THE TASK: All lines in the material with the string "filter" should be listed.

MATERIAL FOR THE TASK:
(* ===== verification/Fences.v ===== *)
(** * Fences: the wrapper a model puts around its answer

    [strip_code_fences] of sova/utils/markdown.py, through which every answer of a
    model passes before it is read as JSON or stored. *)

From stdpp Require Import base gmap strings list.
From Stdlib Require Import Ascii.
From S2P Require Import Prelude Markdown.

Module Fences.

Import Markdown.

Definition is_tick (c : ascii) : bool := Ascii.eqb c "`"%char.

Definition is_blank (c : ascii) : bool := Ascii.eqb c space || Ascii.eqb c tab.

(** The lengths of the maximal runs of backticks; [cur] counts the run in progress. *)
Fixpoint tick_runs (cur : nat) (l : line) : list nat :=
  let closed := match cur with O => [] | _ => [cur] end in
  match l with
  | [] => closed
  | c :: l => if is_tick c then tick_runs (S cur) l else closed ++ tick_runs 0 l
  end.

(** [_strip_glued_closing_fence] *)
Definition strip_glued_closing_fence (l : line) (width : nat) : line :=
  let runs := List.filter (fun n => width <=? n) (tick_runs 0 l) in
  if Nat.even (length runs) || negb (forallb is_tick (take width (rev l)) && (width <=? length l)) then l
  else
    let body := PyStr.drop_while_end is_tick l in
    let trailing := length l - length body in
    let body_runs := tick_runs 0 body in
    let last_run := List.last body_runs 0 in
    if Nat.odd (length body_runs) && (last_run + width <=? trailing) then body ++ repeat "`"%char last_run
    else body.

Definition is_letter (c : ascii) : bool :=
  let n := nat_of_ascii c in ((65 <=? n) && (n <=? 90)) || ((97 <=? n) && (n <=? 122)).

(** [\w+-] on ASCII *)
Definition is_tag_char (c : ascii) : bool :=
  is_letter c || PyStr.is_digit c || Ascii.eqb c "_"%char || Ascii.eqb c "+"%char || Ascii.eqb c "-"%char.

Definition opens_json (l : list ascii) : bool :=
  match l with c :: _ => Ascii.eqb c "["%char || Ascii.eqb c "{"%char | [] => false end.

(** What follows a match of [_ONE_LINE_INFO_STRING_RE] at the start of the text. *)
Definition after_info_string (l : list ascii) : option (list ascii) :=
  let tagged := PyStr.drop_while is_tag_char l in
  match l with
  | c :: _ =>
      if is_letter c && opens_json tagged then Some tagged
      else
        let word := PyStr.of_list (map PyStr.lower_char (PyStr.take_while is_tag_char l)) in
        let rest := PyStr.drop_while is_blank tagged in
        if bool_decide (word ∈ ["json"; "jsonc"; "json5"]%string) && (length rest <? length tagged) && opens_json rest
        then Some rest else None
  | [] => None
  end.

(** [[ \t]*`{3,}[ \t]*] on a whole line *)
Definition is_closing_line (l : line) : bool :=
  let ticks := PyStr.drop_while is_blank l in
  (3 <=? length (PyStr.take_while is_tick ticks)) && forallb is_blank (PyStr.drop_while is_tick ticks).

(** The lines under the opening one, without the closing fence. *)
Definition without_closing (width : nat) (lines : list line) : list line :=
  match rev lines with
  | [] => []
  | l :: before => if is_closing_line l then rev before
                   else rev before ++ [strip_glued_closing_fence l width]
  end.

(** [strip_code_fences] *)
Definition strip_code_fences (text : string) : string :=
  let stripped := PyStr.strip_list (PyStr.to_list text) in
  let width := length (PyStr.take_while is_tick stripped) in
  PyStr.of_list
    (if width <? 3 then stripped
     else match split_nl stripped with
          | _ :: l :: ls => PyStr.strip_list (join_nl (without_closing width (l :: ls)))
          | _ => let body := PyStr.strip_list (strip_glued_closing_fence (drop width stripped) width) in
                 default body (after_info_string body)
          end).

Definition ticks (n : nat) : list ascii := repeat "`"%char n.

Example plain_answer : strip_code_fences " a `b` " = "a `b`"%string.
Proof. reflexivity. Qed.
Example one_line : strip_code_fences "```json{1}```" = "{1}"%string.
Proof. reflexivity. Qed.
Example one_line_spaced : strip_code_fences "``` JSON  [2] ```" = "[2]"%string.
Proof. reflexivity. Qed.
Example json_block : strip_code_fences (PyStr.of_list (ticks 3 ++ PyStr.to_list "json" ++ nl :: "{"%char :: nl :: "}"%char :: nl :: ticks 4))
  = PyStr.of_list ["{"%char; nl; "}"%char].
Proof. reflexivity. Qed.
Example a_sentence : strip_code_fences "```see [docs]```" = "see [docs]"%string.
Proof. reflexivity. Qed.

(** ** Lemmas *)

Lemma ticks_all n : forallb is_tick (ticks n) = true.
Proof. by induction n. Qed.

Lemma ticks_rev n : rev (ticks n) = ticks n.
Proof. apply rev_repeat. Qed.

Lemma forallb_rev {A} (f : A -> bool) l : forallb f (rev l) = forallb f l.
Proof. induction l as [|a l IH]; [done|]. cbn. rewrite forallb_app, IH. cbn. by destruct (f a), (forallb f l). Qed.

Lemma ticks_no_nl n : nl ∉ ticks n.
Proof. intros Hin%list_elem_of_In%repeat_spec. done. Qed.

(** Stripping a text that lies between blanks and starts and ends with something else. *)
Lemma strip_between pre l post :
  forallb PyStr.is_space pre = true -> forallb PyStr.is_space post = true ->
  (exists c l', l = c :: l' /\ PyStr.is_space c = false) ->
  (exists c l', l = l' ++ [c] /\ PyStr.is_space c = false) ->
  PyStr.strip_list (pre ++ l ++ post) = l.
Proof.
  intros Hpre Hpost (c & l1 & El & Hc) (d & l2 & El' & Hd). unfold PyStr.strip_list.
  assert (PyStr.drop_while PyStr.is_space (pre ++ l ++ post) = l ++ post) as ->
    by (rewrite El; by apply PyStr.drop_while_app).
  unfold PyStr.drop_while_end. rewrite El', <- app_assoc, rev_app_distr. cbn [rev app].
  rewrite <- app_assoc. cbn [app].
  rewrite PyStr.drop_while_app; [|by rewrite forallb_rev|done].
  cbn [rev]. by rewrite rev_involutive.
Qed.

Lemma take_ticks n l : (forall l', l <> "`"%char :: l') -> PyStr.take_while is_tick (ticks n ++ l) = ticks n.
Proof.
  intros Hl. destruct l as [|c l].
  - rewrite app_nil_r. induction n as [|n IH]; [done|]. cbn. by f_equal.
  - apply PyStr.take_while_app; [apply ticks_all|]. apply Ascii.eqb_neq. intros ->. by eapply Hl.
Qed.

Lemma closing_ticks n : 3 <= n -> is_closing_line (ticks n) = true.
Proof.
  intros Hn. unfold is_closing_line.
  assert (PyStr.drop_while is_blank (ticks n) = ticks n) as -> by (by destruct n).
  rewrite <- (app_nil_r (ticks n)), take_ticks by done.
  unfold ticks at 1. rewrite repeat_length. rewrite app_nil_r.
  rewrite (proj2 (Nat.leb_le 3 n) Hn). clear. by induction n.
Qed.

(** The lines of a wrapped text. *)
Lemma split_wrapped w info body closing :
  nl ∉ info -> nl ∉ closing ->
  split_nl (ticks w ++ info ++ nl :: body ++ nl :: closing) = (ticks w ++ info) :: split_nl body ++ [closing].
Proof.
  intros Hinfo Hcl. rewrite app_assoc, split_nl_app by (rewrite elem_of_app; intros [?%ticks_no_nl|]; done).
  f_equal. induction body as [|c body IH]; cbn.
  - by rewrite decide_True, split_nl_line.
  - case_decide; rewrite IH; [done|]. destruct (split_nl body) eqn:E; [by apply split_nl_nonempty in E|done].
Qed.

(** The stripped text of a wrapped one, its width, and its first line removed. *)
Lemma strip_wrapped pre w info rest post :
  3 <= w -> forallb PyStr.is_space pre = true -> forallb PyStr.is_space post = true ->
  (forall l, info <> "`"%char :: l) ->
  (exists c l', rest = l' ++ [c] /\ PyStr.is_space c = false) ->
  strip_code_fences (PyStr.of_list (pre ++ (ticks w ++ info ++ nl :: rest) ++ post)) =
  PyStr.of_list (match split_nl (ticks w ++ info ++ nl :: rest) with
                 | _ :: l :: ls => PyStr.strip_list (join_nl (without_closing w (l :: ls)))
                 | _ => let body := PyStr.strip_list (strip_glued_closing_fence (info ++ nl :: rest) w) in
                        default body (after_info_string body)
                 end).
Proof.
  intros Hw Hpre Hpost Hinfo (c & l' & El & Hc). unfold strip_code_fences. rewrite PyStr.to_of_list.
  rewrite strip_between; [|done|done| |].
  - rewrite take_ticks; [|by destruct info; [|intros ? [=->]; by eapply Hinfo]].
    rewrite drop_app_length' by done. assert (length (ticks w) = w) as -> by (unfold ticks; by rewrite repeat_length).
    by rewrite (proj2 (Nat.ltb_ge w 3) Hw).
  - destruct w as [|w]; [lia|]. by exists "`"%char, (ticks w ++ info ++ nl :: rest).
  - exists c, (ticks w ++ info ++ nl :: l'). rewrite El, <- !app_assoc. done.
Qed.

Lemma ends_in_tick n l : 1 <= n -> exists c l', l ++ ticks n = l' ++ [c] /\ PyStr.is_space c = false.
Proof.
  intros Hn. destruct n as [|n]; [lia|]. exists "`"%char, (l ++ ticks n).
  unfold ticks. cbn [repeat]. by rewrite repeat_cons, app_assoc.
Qed.

Lemma tick_runs_plain l n : forallb (fun c => negb (is_tick c)) l = true -> 0 < n -> tick_runs 0 (l ++ ticks n) = [n].
Proof.
  intros Hl Hn. induction l as [|c l IH]; cbn.
  - assert (forall k cur, 0 < k + cur -> tick_runs cur (ticks k) = [k + cur]) as Hk.
    { induction k as [|k IHk]; intros cur Hcur; cbn; [by destruct cur; [lia|]|]. rewrite IHk by lia. f_equal. lia. }
    rewrite Hk; [f_equal; lia|lia].
  - cbn in Hl. apply andb_true_iff in Hl as [Hc Hl]. apply negb_true_iff in Hc. rewrite Hc. auto.
Qed.

Lemma tick_runs_none l : forallb (fun c => negb (is_tick c)) l = true -> tick_runs 0 l = [].
Proof.
  induction l as [|c l IH]; cbn; [done|]. intros [Hc%negb_true_iff Hl]%andb_true_iff. rewrite Hc. auto.
Qed.

(** A closing fence glued to a line without backticks is dropped. *)
Lemma glued_dropped l w : 3 <= w -> forallb (fun c => negb (is_tick c)) l = true ->
  strip_glued_closing_fence (l ++ ticks w) w = l.
Proof.
  intros Hw Hl. unfold strip_glued_closing_fence. rewrite tick_runs_plain by (done || lia).
  cbn [List.filter]. rewrite Nat.leb_refl. cbn [length Nat.even orb].
  rewrite rev_app_distr, ticks_rev, take_app_length' by (unfold ticks; by rewrite repeat_length).
  rewrite ticks_all, length_app. unfold ticks at 1. rewrite repeat_length.
  rewrite (proj2 (Nat.leb_le w _)) by lia. cbn [andb negb].
  assert (PyStr.drop_while_end is_tick (l ++ ticks w) = l) as ->.
  { unfold PyStr.drop_while_end. rewrite rev_app_distr, ticks_rev.
    destruct (rev l) as [|c r] eqn:E.
    - rewrite app_nil_r. assert (l = []) as -> by (apply (f_equal (@rev _)) in E; by rewrite rev_involutive in E).
      clear. by induction w.
    - rewrite PyStr.drop_while_app; [|apply ticks_all|].
      + rewrite <- E. apply rev_involutive.
      + rewrite <- forallb_rev, E in Hl. cbn in Hl. apply andb_true_iff in Hl as [Hc%negb_true_iff _]. done. }
  by rewrite tick_runs_none.
Qed.

Lemma more_lines w ls (d : list ascii) : ls <> [] ->
  match ls with
  | [] => d
  | l :: ls => PyStr.strip_list (join_nl (without_closing w (l :: ls)))
  end = PyStr.strip_list (join_nl (without_closing w ls)).
Proof. by destruct ls. Qed.

(** Only the last line changes when a text is extended within it. *)
Lemma split_nl_extend text l : nl ∉ l ->
  exists before last first, split_nl text = before ++ [last] /\ split_nl (text ++ l) = before ++ [last ++ l] /\
                            text = first ++ last.
Proof.
  intros Hl. induction text as [|c text (before & last & first & E & E' & Et)]; cbn.
  - exists [], [], []. by rewrite split_nl_line.
  - case_decide as Hc.
    + exists ([] :: before), last, (c :: first). by rewrite E, E', Et.
    + rewrite E, E'. destruct before as [|b before].
      * exists [], (c :: last), []. split; [done|split; [done|]].
        pose proof (join_split_nl text) as J. rewrite E in J. cbn in J |- *. congruence.
      * exists ((c :: b) :: before), last, (c :: first). by rewrite Et.
Qed.

Lemma not_closing l c w : forallb (fun c => negb (is_tick c)) (l ++ [c]) = true -> is_blank c = false ->
  is_closing_line ((l ++ [c]) ++ ticks w) = false.
Proof.
  intros Hl Hc. unfold is_closing_line. apply andb_false_iff. left.
  induction l as [|d l IH].
  - cbn in *. rewrite Hc. cbn. apply andb_true_iff in Hl as [Hd%negb_true_iff _]. by rewrite Hd.
  - cbn in Hl. apply andb_true_iff in Hl as [Hd%negb_true_iff Hl]. cbn [app PyStr.drop_while].
    destruct (is_blank d); [auto|]. cbn [PyStr.take_while]. by rewrite Hd.
Qed.

Lemma without_glued body w :
  3 <= w -> forallb (fun c => negb (is_tick c)) body = true ->
  (exists c l, body = l ++ [c] /\ PyStr.is_space c = false) ->
  without_closing w (split_nl (body ++ ticks w)) = split_nl body.
Proof.
  intros Hw Hbody (c & l & -> & Hc).
  assert (nl ∉ [c]) as Hcnl by (intros E%list_elem_of_singleton; by subst c).
  destruct (split_nl_extend l [c] Hcnl) as (before2 & last2 & first & E2 & E2' & El).
  destruct (split_nl_extend l ([c] ++ ticks w)) as (before3 & last3 & first3 & E3 & E3' & _).
  { rewrite elem_of_app. by intros [?|?%ticks_no_nl]. }
  rewrite E2 in E3. apply app_inj_tail in E3 as [<- <-].
  rewrite <- app_assoc, E3', E2'. unfold without_closing. rewrite rev_app_distr. cbn [rev app].
  assert (forallb (fun c => negb (is_tick c)) (last2 ++ [c]) = true) as Hlast.
  { rewrite El, <- app_assoc, forallb_app in Hbody. by apply andb_true_iff in Hbody as [_ ?]. }
  replace (last2 ++ c :: ticks w) with ((last2 ++ [c]) ++ ticks w) by (by rewrite <- app_assoc).
  rewrite not_closing; [|done|].
  - by rewrite glued_dropped, rev_involutive.
  - apply not_true_iff_false. intros Hb. clear -Hb Hc. by destruct c as [[] [] [] [] [] [] [] []].
Qed.

(** ** Properties *)

(** The answer a model wraps in a code fence comes out as the text between the
    fences, stripped: with any info line, a closing line of any width from three up, and
    blanks around the wrapper; a closing fence glued to the last line of a text that
    has no backtick is dropped too; a text that does not start with three backticks
    is only stripped. *)
Theorem fenced_answer_unwrapped pre w info body post :
  3 <= w -> forallb PyStr.is_space pre = true -> forallb PyStr.is_space post = true ->
  nl ∉ info -> (forall l, info <> "`"%char :: l) ->
  (forall n, 3 <= n ->
     strip_code_fences (PyStr.of_list (pre ++ (ticks w ++ info ++ nl :: body ++ nl :: ticks n) ++ post)) =
     PyStr.of_list (PyStr.strip_list body)) /\
  (forallb (fun c => negb (is_tick c)) body = true ->
   (exists c l, body = l ++ [c] /\ PyStr.is_space c = false) ->
     strip_code_fences (PyStr.of_list (pre ++ (ticks w ++ info ++ nl :: body ++ ticks w) ++ post)) =
     PyStr.of_list (PyStr.strip_list body)) /\
  (forall text, length (PyStr.take_while is_tick (PyStr.strip_list text)) < 3 ->
     strip_code_fences (PyStr.of_list text) = PyStr.of_list (PyStr.strip_list text)).
Proof.
  intros Hw Hpre Hpost Hinfo Hhead. split; [|split].
  - intros n Hn. rewrite strip_wrapped; [|done..|].
    + rewrite split_wrapped; [|done|apply ticks_no_nl].
      rewrite more_lines by (by destruct (split_nl body)).
      unfold without_closing. rewrite rev_app_distr. cbn [rev app].
      by rewrite closing_ticks, rev_involutive, join_split_nl.
    + rewrite (cons_middle nl body (ticks n)), app_assoc. apply ends_in_tick. lia.
  - intros Hbody Hlast. rewrite strip_wrapped; [|done..|apply ends_in_tick; lia].
    rewrite app_assoc, split_nl_app by (rewrite elem_of_app; intros [?%ticks_no_nl|]; done).
    rewrite more_lines by apply split_nl_nonempty.
    rewrite (without_glued body w) by done. by rewrite join_split_nl.
  - intros text Htext. unfold strip_code_fences. rewrite PyStr.to_of_list.
    by rewrite (proj2 (Nat.ltb_lt _ 3) Htext).
Qed.

Lemma fenced_answer_unwrapped_witness :
  strip_code_fences (PyStr.of_list ([nl] ++ (ticks 3 ++ PyStr.to_list "json" ++ nl :: PyStr.to_list "{1}" ++ nl :: ticks 4) ++ [space]))
  = PyStr.of_list (PyStr.strip_list (PyStr.to_list "{1}")).
Proof.
  refine (proj1 (fenced_answer_unwrapped [nl] 3 (PyStr.to_list "json") (PyStr.to_list "{1}") [space] _ _ _ _ _) 4 _);
    [lia|reflexivity|reflexivity| |by intros l|lia].
  intros Hin%list_elem_of_In. vm_compute in Hin. repeat destruct Hin as [Hin|Hin]; discriminate || done.
Defined.

End Fences.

EXERCISE SOLUTION:
  let runs := List.filter (fun n => width <=? n) (tick_runs 0 l) in
  cbn [List.filter]. rewrite Nat.leb_refl. cbn [length Nat.even orb].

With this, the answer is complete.